All men are created equal, perhaps, but they do not by any means lead lives of equal interest. Ayaan Hirsi Ali, who is still only in her later 30s, has already ensured her place in history and is undoubtedly one of the most remarkable people in the world.

Her linguistic abilities alone would be more than enough to satisfy most people: Having learned Somali (her native tongue), English, Amharic, Arabic and Swahili, she learned Dutch sufficiently well in a couple of years to be able to stand for the Dutch parliament.

But, of course, it is her public and uncompromising repudiation of Islam for which she is best known. The brutal murder of Theo van Gogh, with whom she had made a brief film denouncing the treatment of women in Islam, brought her to world fame. In this book, which one might describe as a philosophical memoir, she describes and explains her intellectual journey from pious, veiled Muslim woman to proselytizer for the European Enlightenment view of the world.

She was born into a society in which family or clan honour and shame were the principal guides to conduct, and in which deviation from the way things had supposedly always been done was regarded with horror and repressed with violence. As the circumstances of Somalia changed because of the inevitable intrusion of the modern world, however, Somali society was completely unable to adapt in a constructive way. The author succinctly describes the fate of her gifted brother, a fate that I saw many times repeated among my young male Muslim patients struggling to adapt to a non-Muslim world:

“This is the tragedy of the tribal Muslim man, and especially the first-born son: the overblown expectations, the ruinous vanity, the unstable sense of self that relies on the oppression of one group of people – women – to maintain the other group's self-image. Instead of learning from experience, instead of working, Mahad [her brother] engaged in a variety of defence mechanisms involving arrogance, self-delusion and scapegoating. His problems were always somebody else's fault.”

Hirsi Ali is adamant that the source of the problem is in Islamic doctrine

Hirsi Ali's insistence, based on her own family experience, her experience as a translator for social services in the Netherlands and her logical reflection on those experiences, that a profound change in the relations between the sexes is the key to Muslim integration into Western society is, in my view, absolutely correct. For many young Muslim men in the West, a powerful appeal of Islam is the sanction that it gives to their domination of women. This domination provides them an ex officio source of self-satisfaction that discourages further effort, and simultaneously deprives their society of the talents of women. The natural result is material and intellectual failure by comparison with other religious groups; and disappointment leads to morbid hypersensitivity to criticism, insensate rage and the blaming of others.

Of course, one has to distinguish between Islam and Muslims. It is hardly to be expected that 1.5 billion people exhibit precisely the same pattern of family life that is inimical to success in the modern world; I have known many Muslim families that did not. But Hirsi Ali is adamant that the source of the problem is in Islamic doctrine, and not in cultural accretions, as is sometimes claimed.

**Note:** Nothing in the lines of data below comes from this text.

(* ===== verification/PgTypes.v ===== *)
(** * Type compatibility of the Postgres engine ([internal/engine/postgres/typecompat.go])

    Pre-flight classifies every pair of a source and a target column type before a sync
    may start. [holds] says which values a column of a type can store, as the Postgres
    documentation defines the types, and is what the classification is judged by: a pair
    classified as identical or widening should lose no value. NULL and computed columns are a
    matter of the column and judged in [PgPreflight] ([contains], [stores]). *)

From S2P Require Import Prelude Text Engine.
Import Text.

Module PgTypes.

(** ** Levels *)

Inductive CompatLevel := CompatIdentical | CompatWiden | CompatRisky | CompatIncompatible.

#[global] Instance CompatLevel_eq_dec : EqDecision CompatLevel.
Proof. solve_decision. Defined.

Definition level_OK (l : CompatLevel) : bool :=
  match l with CompatIdentical | CompatWiden => true | _ => false end.

Definition level_Blocks (l : CompatLevel) : bool := bool_decide (l = CompatIncompatible).

(** ** Parsing of type names *)

Inductive fam :=
| famInt | famDecimal | famFloat | famText | famBool | famUUID | famDate | famTimestamp | famTimestampTZ
| famTime | famTimeTZ | famJSON | famJSONB | famBytea | famInterval | famOther.

#[global] Instance fam_eq_dec : EqDecision fam.
Proof. solve_decision. Defined.

(** The constants' values. *)
Definition fam_name (f : fam) : string :=
  match f with
  | famInt => "integer" | famDecimal => "numeric" | famFloat => "float" | famText => "text"
  | famBool => "boolean" | famUUID => "uuid" | famDate => "date" | famTimestamp => "timestamp"
  | famTimestampTZ => "timestamptz" | famTime => "time" | famTimeTZ => "timetz" | famJSON => "json"
  | famJSONB => "jsonb" | famBytea => "bytea" | famInterval => "interval" | famOther => "other"
  end.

Like 19th-century French thinker Ernest Renan, she believes that the greatest service that can be done for a Muslim is to free him from the hold his religion has over his mind. She believes that the Koran should be openly, freely and publicly subjected to the kind of historical and philological scholarship that has long been practised on the Bible.

Of course, we know perfectly well where such criticism would lead: to a decline in, if not a collapse of, the faith, in the same way that Christianity in Europe has collapsed. That is why they ensure that scholars who do not believe that the Koran is the unmediated word of God, but rather a post-facto concoction like the Bible, must work in the shadows, and will not allow the free dissemination of their work in Muslim countries. The hold of Islam in the modern world is thus strong but potentially brittle.

Unfortunately, from a combination of fear and self-hatred, many in the West are unwilling to make the distinction between a respect for the right of people to practise a religion within the law, and an exaggerated respect for the religion itself. Ayaan Hirsi Ali rightfully pours scorn on the fellow travellers of obscurantism.

As perhaps is only to be expected, she speaks of the Enlightenment with the zeal of the convert. Her ideal is a society in which every person reflects seriously on her conduct and is free to make her own decisions. But this creates problems where people are free but do not reflect seriously; in any case, since it is clear that limits on behaviour have to be placed somewhere, antecedent to many individual decisions, the Enlightenment ideal that she espouses is rather too simple as an answer to the problems of human existence.

Still, if anyone has the right to speak from experience about the benefits brought by the Enlightenment, Ayaan Hirsi Ali has, because she has lived in both pre-Enlightenment and post-Enlightenment societies. She does so with both modesty and great eloquence. At the very least, her book will help us to put our discontents into perspective.

Theodore Dalrymple is a retired British prison doctor and psychiatrist, and a writer and cultural critic. His most recent book is The New Vichy Syndrome: Why European Intellectuals Surrender to Barbarism.